Anyone have one of these or something similar? I got one for my birthday, and immediately plugged it into my laptop and created a directory and copied some pix of my daughter to it. I noticed it had a file structure already on it along with some Windows and Mac software. I brought it in to the office to see if I could read the directory and sure enough it worked. It did complain about a corrupt file system. I also ran the secure disk software on it to repartition the stick as half secure and half not. My question, would it be possible to reformat the stick with an encrypted Linux fs and is so how would I be able to access it from Windows and Macs? Also, by securing half the card, will I still be able to use the whole stick in Linux? Another question, the stick has an autorun script for Windows, if I were to wipe the Windows software off of the stick would Windows still autodetect the stick and mount it? Or is it only autodetecting because of the autorun. I have a W2K desktop.
Brian Densmore
On Mon, Dec 13, 2004 at 10:53:40AM -0600, Brian Densmore wrote:
My question, would it be possible to reformat the stick with an encrypted Linux fs
Absolutely! Your USB flash drive works just like a normal "hard drive" from the view that you can have an encrypted filesystem on it.
I've never done it, but google might help you out.
and is [if?] so how would I be able to access it from Windows and Macs?
That's a different question. I don't know how you'd be able to encrypt a filesystem and have it be readable in Windows.
Also, by securing half the card, will I still be able to use the whole stick in Linux?
Sure. It works just like any other hard drive device that has multiple partitions.
Another question, the stick has an autorun script for Windows, if I were to wipe the Windows software off of the stick would Windows still autodetect the stick and mount it?
I've got the same Lexar Secure drive, the 128 MB version. IIRC, the software included is only for the Windows driver/app for read/write to the secured partition. If you can't access the secured partition, then you run the app, which is saved on the non-secured partition.

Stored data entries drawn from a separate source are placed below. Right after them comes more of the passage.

(** The loop of [torchlight]'s [on_epoch_end] stops at the first target
    that is a directory; what was written before stays written. *)
Lemma torchlight_loop_stops (self : ModelSaverCallback)
    (before after : list (string * module)) k m (w : world) :
  let target := Os.join (to_dir self) (k +:+ ".pth") in
  Forall (fun p => writable w (fst p)) (torchlight_files self before) ->
  fs w !! target = Some Dir ->
  Py.for_each (torchlight_files self (before ++ (k, m) :: after))
    (fun p => torch_save (snd p) (fst p)) w =
  Raised (IsADirectoryError target)
    {| fs := write_all (torchlight_files self before) (fs w);
       stdout := stdout w;
       saved := saved w ++ torchlight_files self before |}.
Proof.
  intros target Hok Hdir.
  unfold torchlight_files. rewrite map_app.
  fold (torchlight_files self before). rewrite for_each_app.
  rewrite (@bind_returned _ _ _ _ _ _ _ _ (@save_all T _ w Hok)).
  cbn [map Py.for_each fst snd]. fold target.
  unfold Py.bind, torch_save. cbn [fs].
  assert (Hnd : Forall (fun p => fs w !! fst p <> Some Dir)
                  (torchlight_files self before)).
  { eapply Forall_impl; [exact Hok|]. intros p [Hp _]. exact Hp. }
  rewrite (@write_all_keeps_dir _ _ _ Hnd Hdir). reflexivity.
Qed.

Lemma torch_load_raises p (w w' : world) e :
  torch_load p w = Raised e w' -> w' = w.
Proof.
  unfold torch_load. destruct (fs w !! p) as [[c|]|]; try congruence.
  destruct (parent w p) as [[c|]|]; congruence.
Qed.

Lemma restore_models_loop_raises from_dir b models : forall i (w w' : world) e,
  restore_models_loop from_dir b models i w = Raised e w' -> w' = w.
Proof.
  induction models as [|m models IH]; intros i w w' e H.
  - discriminate.
  - cbn [restore_models_loop] in H. unfold Py.bind, Py.get, Py.lift, Py.ret in H.
    destruct (isfile w _).
    + destruct (torch_load _ w) as [sd w1|e1 w1] eqn:Hl.
      * apply torch_load_world in Hl. subst w1.
        destruct (load_state_dict m sd); [|congruence].
        destruct (restore_models_loop from_dir b models (S i) w)
          as [[j ms] w1|e1 w1] eqn:Hr; [discriminate|].
        inversion H; subst. eapply IH, Hr.
      * apply torch_load_raises in Hl. congruence.
    + destruct (restore_models_loop from_dir b models i w)
        as [[j ms] w1|e1 w1] eqn:Hr; [discriminate|].
      inversion H; subst. eapply IH, Hr.
Qed.

(** With [from_dir] not a regular file, the loop of [torchlight]'s
    [restore_model] gets past no model whose file exists. *)
Lemma restore_model_loop_found_none from_dir models : forall i (w w' : world) j ms,
  (forall sd, fs w !! from_dir <> Some (File sd)) ->
  restore_model_loop from_dir models i w = Returned (j, ms) w' ->
  found w from_dir models = [].
Proof.
  induction models as [|m models IH]; intros i w w' j ms Hdir H; [reflexivity|].
  cbn [restore_model_loop] in H. unfold Py.bind, Py.get, Py.lift, Py.ret in H.
  unfold found. cbn [List.filter]. fold (file_of from_dir m) in H.
  destruct (isfile w (file_of from_dir m)).
  - exfalso. unfold torch_load in H.
    destruct (fs w !! from_dir) as [[c|]|] eqn:E; try discriminate.
    + now apply (Hdir c).
    + destruct (parent w from_dir) as [[c|]|]; discriminate.
  - destruct (restore_model_loop from_dir models i w)
      as [[j1 ms1] w1|e1 w1] eqn:Hr; [|discriminate].
    eapply IH; eassumption.
Qed.

End SaverMoreFacts.

(** X9: with [every_n_epoch = 0], the end of every training epoch
    raises [ZeroDivisionError] in both packages, also at the last epoch,
    and nothing is written or printed. *)
Theorem every_n_epoch_zero_divides_by_zero
    (T : Callbacks.Torch) (self : Callbacks.ModelSaverCallback) (epoch : Z)
    (logs : Dict.t Callbacks.pyval) (w : Callbacks.world) :
  Callbacks.every_n_epoch self = 0%Z ->
  Dict.get logs "step" = Some (Callbacks.PStr "training") ->
  Callbacks.torchlight_on_epoch_end self epoch logs w = Raised ZeroDivisionError w /\
  Callbacks.torchlite_on_epoch_end self epoch logs w = Raised ZeroDivisionError w.
Proof.
  intros Hn Hstep.
  unfold Callbacks.torchlight_on_epoch_end, Callbacks.torchlite_on_epoch_end,
    Py.bind, Py.lift, Dict.lookup, Callbacks.divides.
  rewrite Hstep, Hn. split; reflexivity.
Qed.

Lemma every_n_epoch_zero_divides_by_zero_witness :
  Callbacks.torchlite_on_epoch_end (Callbacks.mkSaver "out" 5 0) 5
    [("step", Callbacks.PStr "training");
     ("models", Callbacks.models_entry [("Net", Toy.net "Net" 1)])]
    Toy.empty_world = Raised ZeroDivisionError Toy.empty_world.
Proof.
  apply (proj2 (@every_n_epoch_zero_divides_by_zero Toy.torch
                  (Callbacks.mkSaver "out" 5 0) 5
                  [("step", Callbacks.PStr "training");
                   ("models", Callbacks.models_entry [("Net", Toy.net "Net" 1)])]
                  Toy.empty_world eq_refl eq_refl)).
Defined.

(** X10: an epoch end whose step is not ["training"], or whose epoch is
    neither a multiple of [every_n_epoch] nor the last epoch, writes and
    prints nothing in either package; [logs['models']] is not even
    looked up. *)
Theorem no_checkpoint_unless_due
    (T : Callbacks.Torch) (self : Callbacks.ModelSaverCallback) (epoch : Z)
    (logs : Dict.t Callbacks.pyval) (step : Callbacks.pyval)
    (w : Callbacks.world) :
  Dict.get logs "step" = Some step ->
  Callbacks.eq_str step "training" = false \/
  (Callbacks.every_n_epoch self <> 0 /\
   epoch mod Callbacks.every_n_epoch self <> 0 /\
   epoch <> Callbacks.epochs self)%Z ->
  Callbacks.torchlight_on_epoch_end self epoch logs w = Returned tt w /\
  Callbacks.torchlite_on_epoch_end self epoch logs w = Returned tt w.
Proof.
  intros Hstep Hcase.
  unfold Callbacks.torchlight_on_epoch_end, Callbacks.torchlite_on_epoch_end,
    Py.bind, Py.lift, Dict.lookup, Callbacks.divides.
  rewrite Hstep.
  destruct (Callbacks.eq_str step "training"); [|split; reflexivity].
  destruct Hcase as [H|[Hn [Hmod Hlast]]]; [discriminate|].
  destruct (Z.eqb_spec (Callbacks.every_n_epoch self) 0); [contradiction|].
  destruct (Z.eqb_spec (epoch mod Callbacks.every_n_epoch self) 0); [contradiction|].
  destruct (Z.eqb_spec epoch (Callbacks.epochs self)); [contradiction|].
  split; reflexivity.
Qed.

Lemma no_checkpoint_unless_due_witness :
  Callbacks.torchlight_on_epoch_end (Callbacks.mkSaver "out" 10 5) 3
    [("step", Callbacks.PStr "training")] Toy.empty_world =
    Returned tt Toy.empty_world.
Proof.
  refine (proj1 (@no_checkpoint_unless_due Toy.torch
                   (Callbacks.mkSaver "out" 10 5) 3
                   [("step", Callbacks.PStr "training")]
                   (Callbacks.PStr "training") Toy.empty_world eq_refl _)).
  right. cbn [Callbacks.every_n_epoch Callbacks.epochs].
  repeat split; intros H; vm_compute in H; discriminate.
Defined.

(** X11: a save is not atomic.  When the target of one model is a
    directory, and the files of the models before it in
    [logs['models']] can be written, [torchlight]'s epoch end raises
    [IsADirectoryError] for it; the files of the models before it have
    been written, those after it have not, and the success line is not
    printed. *)
Theorem failed_save_keeps_earlier_files
    (T : Callbacks.Torch) (self : Callbacks.ModelSaverCallback) (epoch : Z)
    (logs : Dict.t Callbacks.pyval)
    (before after : list (string * Callbacks.module))
    (k : string) (m : Callbacks.module) (w : Callbacks.world) :
  let target := Os.join (Callbacks.to_dir self) (k +:+ ".pth") in
  Dict.get logs "step" = Some (Callbacks.PStr "training") ->
  Callbacks.every_n_epoch self <> 0%Z ->
  (epoch mod Callbacks.every_n_epoch self = 0 \/ epoch = Callbacks.epochs self)%Z ->
  Dict.get logs "models" =
    Some (Callbacks.models_entry (before ++ (k, m) :: after)) ->
  Forall (fun p => Callbacks.writable w (fst p))
    (Callbacks.torchlight_files self before) ->
  Callbacks.fs w !! target = Some Callbacks.Dir ->
  Callbacks.torchlight_on_epoch_end self epoch logs w =
    Raised (IsADirectoryError target)
      {| Callbacks.fs :=
           Callbacks.write_all (Callbacks.torchlight_files self before)
             (Callbacks.fs w);
         Callbacks.stdout := Callbacks.stdout w;
         Callbacks.saved :=
           Callbacks.saved w ++ Callbacks.torchlight_files self before |}.
Proof.
  intros target Hstep Hn Hdue Hm Hok Hdir.
  destruct (@save_is_due T self epoch logs Hstep Hn Hdue) as [Hl [due [Hd Hor]]].
  unfold Callbacks.torchlight_on_epoch_end.
  unfold Py.bind at 1. rewrite Hl. cbn [Py.lift Callbacks.eq_str].
  change (String.eqb "training" "training") with true. cbv iota.
  unfold Py.bind at 1. rewrite Hd. cbn [Py.lift]. rewrite Hor.
  unfold Py.bind at 1. rewrite (@models_items_entry _ logs _ Hm). cbn [Py.lift].
  unfold Py.bind at 1. rewrite torchlight_loop.
  rewrite (@torchlight_loop_stops T self before after k m w Hok Hdir).
  reflexivity.
Qed.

I have not experimented with portable encrypted filesystems between Windows and Linux. I don't know if there are Windows drivers or user-space applications to read encrypted filesystems.
Jeremy
On Monday 13 December 2004 10:53, Brian Densmore wrote:
My question, would it be possible to reformat the stick with an encrypted Linux fs and is so how would I be able to access it from Windows and Macs? Also, by securing half the card, will I still be able to use the whole stick in Linux? Another question, the stick has an autorun script for Windows, if I were to wipe the Windows software off of the stick would Windows still autodetect the stick and mount it? Or is it only autodetecting because of the autorun. I have a W2K desktop.

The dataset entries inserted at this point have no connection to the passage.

(** The normalized position of a pixel position on a stream image. *)
Definition normalized (img : StreamImage) (p : Point) : Point :=
  {| x := normalize (x p) (clientWidth img);
     y := normalize (y p) (clientHeight img) |}.

(** The position an event writes to [__current_pos], if it writes one. *)
Definition pointer_of (ev : event) : option Point :=
  match ev with
  | onmousemove e => Some (offset (clientX e) (clientY e) (target_rect e))
  | ontouchstart e =>
      match touches e with
      | t :: _ =>
          Some (offset (touch_clientX t) (touch_clientY t)
                       (touch_target_rect t))
      | [] => None
      end
  | _ => None
  end.

(** The event leaves the pointer at [p]. *)
Definition stays (p : Point) (ev : event) : Prop :=
  match pointer_of ev with
  | Some p' => p' = p
  | None => True
  end.

(** ** Comparison with the kernel's binary64 arithmetic *)

(** [(p / e) * 65535 + (-32768)], the argument of [Math.round] in
    [__translate], computed in the model and by the primitive floats. *)
Definition scaled_agrees (p e : Z) : bool :=
  PrimFloat.eqb
    (to_float (add (mul (div (of_Z p) (of_Z e)) (of_Z 65535)) (of_Z (-32768))))
    (PrimFloat.add
       (PrimFloat.mul (PrimFloat.div (float_of_Z p) (float_of_Z e))
                      (float_of_Z 65535))
       (float_of_Z (-32768))).

Definition all_pairs (f : Z -> Z -> bool) (ps es : list Z) : bool :=
  forallb (fun e => forallb (fun p => f p e) ps) es.

(** ** Scenarios and properties of traces *)

Definition stream_800_600 : StreamImage :=
  {| clientWidth := 800; clientHeight := 600 |}.

(** A stream image that is laid out with no size. *)
Definition stream_collapsed : StreamImage :=
  {| clientWidth := 0; clientHeight := 0 |}.

(** A mouse event at [(cx, cy)] over a target whose box starts at the
    origin. *)
Definition motion (cx cy : Z) : MouseEvent :=
  {| button := 0; clientX := inject_Z cx; clientY := inject_Z cy;
     target_rect := {| left := inject_Z 0; top := inject_Z 0 |} |}.

(** A touch event with one contact point. *)
Definition touch_at (cx cy : Z) : TouchEvent :=
  {| touches := [ {| touch_clientX := inject_Z cx;
                     touch_clientY := inject_Z cy;
                     touch_target_rect := {| left := inject_Z 0;
                                             top := inject_Z 0 |} |} ] |}.

(** A burst of raw motion updates. *)
Definition motions (es : list (StreamImage * MouseEvent))
    : list (StreamImage * event) :=
  map (fun de => (fst de, onmousemove (snd de))) es.

(** The pointer enters and moves to (5,5) before any socket is set. *)
Definition before_connecting : list (StreamImage * event) :=
  [ (stream_800_600, onmouseenter);
    (stream_800_600, onmousemove (motion 5 5)) ].

(** No socket, pointer at (5,5), nothing sent yet. *)
Definition offline_moved : Mouse := fst (run before_connecting Mouse_init).

(** The pointer enters, a socket is set, and the pointer moves to (5,5). *)
Definition after_connecting : list (StreamImage * event) :=
  [ (stream_800_600, onmouseenter);
    (stream_800_600, call_setSocket (Some (socket 0)));
    (stream_800_600, onmousemove (motion 5 5)) ].

(** A socket, pointer at (5,5), nothing sent yet. *)
Definition online_moved : Mouse := fst (run after_connecting Mouse_init).

(** A socket, the pointer where it was last sent. *)
Definition online_idle : Mouse :=
  fst (run [ (stream_800_600, onmouseenter);
             (stream_800_600, call_setSocket (Some (socket 0))) ]
           Mouse_init).

(** The pointer is over [stream-box], 900 pixels right of the left edge of
    the event target, while the stream image is 800 pixels wide. *)
Definition pointer_right_of_image : list (StreamImage * event) :=
  [ (stream_800_600, call_setSocket (Some (socket 0)));
    (stream_800_600,
     onmousemove {| button := 0; clientX := inject_Z 1000;
                    clientY := inject_Z 350;
                    target_rect := {| left := inject_Z 100;
                                      top := inject_Z 50 |} |});
    (stream_800_600, tick) ].

Definition pointer_over_collapsed_image : list (StreamImage * event) :=
  [ (stream_collapsed, call_setSocket (Some (socket 0)));
    (stream_collapsed, onmousemove (motion 5 5));
    (stream_collapsed, tick) ].

(** The state after one tap at (10,10). *)
Definition tapped_once : Mouse :=
  fst (run [ (stream_800_600, call_setSocket (Some (socket 0)));
             (stream_800_600, ontouchstart (touch_at 10 10));
             (stream_800_600, ontouchend {| touches := [] |}) ]
           Mouse_init).

(** Every [mouse_move] of the trace carries 16-bit signed coordinates. *)
Definition in_int16 (tr : list effect) : Prop :=
  forall to, In (mouse_move to) (sent tr) ->
             int16 (x to) = true /\ int16 (y to) = true.

(** Every [mouse_move] of the trace carries finite coordinates. *)
Definition finite_moves (tr : list effect) : Prop :=
  forall to, In (mouse_move to) (sent tr) ->
             is_finite (x to) = true /\ is_finite (y to) = true.

(** A flush transmits a move exactly when the pointer is not where it was
    last sent. *)
Definition flush_sends_iff_moved (img : StreamImage) (st : Mouse) : Prop :=
  (exists to, sent (snd (__sendMove img st)) = [mouse_move to])
  <-> __current_pos st <> __sent_pos st.

(** A burst of motion updates followed by a tick transmits one move. *)
Definition burst_sends_once (img : StreamImage)
    (es : list (StreamImage * MouseEvent)) (e : StreamImage * MouseEvent)
    (st : Mouse) : Prop :=
  exists to,
    sent (snd (run (motions (es ++ [e]) ++ [(img, tick)]) st))
    = [mouse_move to].

(** A recognized button with a pending position change transmits the move
    and then the button. *)
Definition button_flushes_then_sends (img : StreamImage) (event : MouseEvent)
    (state : bool) (st : Mouse) : Prop :=
  forall name,
    button_name (button event) = Some name ->
    __current_pos st <> __sent_pos st ->
    sent (snd (__buttonHandler img event state st))
    = [mouse_move (normalized img (__current_pos st));
       mouse_button name state].

(** A touch-start transmits a move to the touch point and then the press
    of the left button. *)
Definition touchstart_moves_then_presses (img : StreamImage) (t : Touch)
    (rest : list Touch) (st : Mouse) : Prop :=
  let p := offset (touch_clientX t) (touch_clientY t) (touch_target_rect t) in
  exists st' tr,
    __touchHandler img {| touches := t :: rest |} true st = Some (st', tr) /\
    __current_pos st' = p /\
    sent tr = [mouse_move (normalized img p); mouse_button "left" true].

(** The last pixel column maps to the top of the range, up to one unit of
    rounding. *)
Definition last_pixel_is_maximum (e : Z) : Prop :=
  exists r, normalize (of_Z (e - 1)) e = of_Z r /\ 32766 <= r <= 32767.

(** ** Further notions for runs of the event loop *)

(** The events whose handler calls [__sendMove]: the interval, a press or
    release of a recognized button, a touch-start. *)
Definition flushing (ev : event) : bool :=
  match ev with
  | tick | ontouchstart _ => true
  | onmousedown e | onmouseup e =>
      match button_name (button e) with Some _ => true | None => false end
  | _ => false
  end.

(** The socket the last [setSocket] of a run left, [ws0] if there was none. *)
Definition last_socket (evs : list (StreamImage * event))
    (ws0 : option WebSocket) : option WebSocket :=
  fold_left (fun ws de => match snd de with
                          | call_setSocket w => w
                          | _ => ws
                          end) evs ws0.

(** Whether the last enter or leave of a run was an enter. *)
Definition last_hover (evs : list (StreamImage * event)) (h0 : bool) : bool :=
  fold_left (fun h de => match snd de with
                         | onmouseenter => true
                         | onmouseleave => false
                         | _ => h
                         end) evs h0.

(** The payload of a wheel event: its raw deltas. *)
Definition wheel_payload (e : WheelEvent) : message :=
  mouse_wheel {| x := Fin (deltaX e); y := Fin (deltaY e) |}.

(** A burst of wheel events. *)
Definition wheels (es : list (StreamImage * WheelEvent))
    : list (StreamImage * event) :=
  map (fun de => (fst de, onwheel (snd de))) es.

(** What the LED shows for a state: "tracked" with a socket and the pointer
    over the stream, "free" otherwise. *)
Definition led_shown (st : Mouse) : effect :=
  match __ws st with
  | Some _ =>
      if __stream_hovered st then led "led-on" "Mouse tracked"
      else led "led-off" "Mouse free"
  | None => led "led-off" "Mouse free"
  end.

Definition is_led (e : effect) : bool :=
  match e with led _ _ => true | _ => false end.

Definition is_preventDefault (e : effect) : bool :=
  match e with preventDefault => true | _ => false end.

Definition is_stopPropagation (e : effect) : bool :=
  match e with stopPropagation => true | _ => false end.

(** The events whose handler reaches a call of [event.preventDefault()]:
    the context menu, a recognized button, a wheel event that has the
    method, a touch. *)
Definition suppresses (ev : event) : bool :=
  match ev with
  | oncontextmenu | ontouchstart _ | ontouchend _ => true
  | onmousedown e | onmouseup e =>
      match button_name (button e) with Some _ => true | None => false end
  | onwheel e => has_preventDefault e
  | _ => false
  end.

(** The events whose handler calls [updateLeds]. *)
Definition updates_led (ev : event) : bool :=
  match ev with
  | onmouseenter | onmouseleave | call_updateLeds => true
  | _ => false
  end.
(** ** Binary64 rounding is monotone *)

Lemma round_half_even_cases n d :
  round_half_even n d = n / d \/ round_half_even n d = n / d + 1.
Proof.
  unfold round_half_even.
  destruct (2 * (n mod d) ?= d); auto.
  destruct (Z.even (n / d)); auto.
Qed.

Lemma round_half_even_lower n d c :
  0 < d -> c * d <= n -> c <= round_half_even n d.
Proof.
  intros Hd Hc.
  assert (c <= n / d) by (apply Z.div_le_lower_bound; lia).
  destruct (round_half_even_cases n d); lia.
Qed.

Lemma round_half_even_upper n d c :
  0 < d -> n <= c * d -> round_half_even n d <= c.
Proof.
  intros Hd Hc.
  pose proof (Z.div_mod n d ltac:(lia)) as E.
  pose proof (Z.mod_pos_bound n d Hd) as B.
  unfold round_half_even.
  assert (n / d <= c) by nia.
  destruct (Z.compare_spec (2 * (n mod d)) d); try lia.
  - destruct (Z.even (n / d)); nia.
  - nia.
Qed.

Well, I put all the questions here together because my suggestion encompasses all of them. The Lexar encryption hardware is not compatible with Linux; it's done in hardware and, IIRC, it's extremely simple (easy to crack) but no device driver exists. Rather than worry about having enough size on either the encrypted partition or the non-encrypted partition, I suggest that you partition and format the whole thing in VFAT32 and place a copy of gnupg on the device. There's a number of ways that you can do it but here's one scenario that can vary in size and is compatible with Windows unlike the loopback file system method:
On your linux systems, you have a /usr/local/bin/mount script that you manually invoke that mounts the /dev/sd? device to /mnt/cf0. It then looks for /mnt/cf0/encrypted_archive.tar.gz and executes gnupg with your private key from your home directory and decompresses the archive to some place in /tmp or /home/~. You have another /usr/local/bin/umount script that reverses all of those steps: wrap up the changes in the directory, encrypt _against_your_public key_ on the device, unmount.

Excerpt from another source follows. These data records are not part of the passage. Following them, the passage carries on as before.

(** X13: the splitter is only ever given one text, the cleaned-up text of the
    extracted pages, with chunk size 1000 and overlap 200. *)
Theorem splitter_gets_cleaned_text (buffer : list Byte.byte) :
  forall W (env : environment W) (w : W) size lap texts r,
    In (Split size lap texts r) (trace_of (run env (upload_document (Some buffer)) w)) ->
    size = 1000 /\ lap = 200 /\
    exists data text,
      In (Extracted buffer (Ok data)) (trace_of (run env (upload_document (Some buffer)) w))
      /\ extracted_text data = Ok text
      /\ texts = [normalize text].
Proof.
  intros W env w size lap texts r Hin.
  destruct (run_upload_document env buffer w) as [Ht _].
  rewrite Ht in Hin |- *. clear Ht.
  destruct (upload_pipeline_run env buffer w)
    as [e'|data e' Htext|data text e' Htext|data text docs clocks e' Htext Hlen
       |data text docs clocks embeddings' e' Htext Hlen Hassign
       |data text docs clocks embeddings' records' r' Htext Hlen Hassign];
    crack_in Hin; simplify_eq;
    (split; [done|]); (split; [done|]); exists data, text;
    (split; [|done]); unfold ingestion_prefix; simpl; tauto.
Qed.

Lemma splitter_gets_cleaned_text_witness :
  In (Split 1000 200 [lit "Hi"] (Ok [ {| pageContent := lit "Hi" |} ]))
     (trace_of (run (deployment reindexed) (upload_document (Some [Byte.x48; Byte.x69])) 0%nat)) /\
  (1000 = 1000 /\ 200 = 200 /\
   exists data text,
     In (Extracted [Byte.x48; Byte.x69] (Ok data))
        (trace_of (run (deployment reindexed) (upload_document (Some [Byte.x48; Byte.x69])) 0%nat))
     /\ extracted_text data = Ok text
     /\ [lit "Hi"] = [normalize text]).
Proof.
  assert (In (Split 1000 200 [lit "Hi"] (Ok [ {| pageContent := lit "Hi" |} ]))
            (trace_of (run (deployment reindexed)
                         (upload_document (Some [Byte.x48; Byte.x69])) 0%nat)))
    as Hin by (vm_compute; tauto).
  split; [exact Hin|].
  exact (splitter_gets_cleaned_text [Byte.x48; Byte.x69] nat (deployment reindexed) 0%nat
           _ _ _ _ Hin).
Defined.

On your Windows systems, the exact same process takes place but it's all automatic via the autorun.inf file using MING32 compiled gnupg.exe, tar.exe and gzip.exe on the device. If you take your device to another person's system, you will need to explore some of the many ways that you can securely access your private key from remote locations (perhaps even a seperate, 8MB pen drive to store your private key -- they make watches that do that that have USB connectors). That way, if you lose the device, the person would need both the private key and the password to access the data.
Regarding the existing software on the device, there's no danger in losing any of it unless you want the Windows-only, weak encryption to work with Windows.
This all sounds rather complicated but in practice, good encryption is hard work and the cross-platform nature makes it even more complicated. Good encryption is not yet a commodity.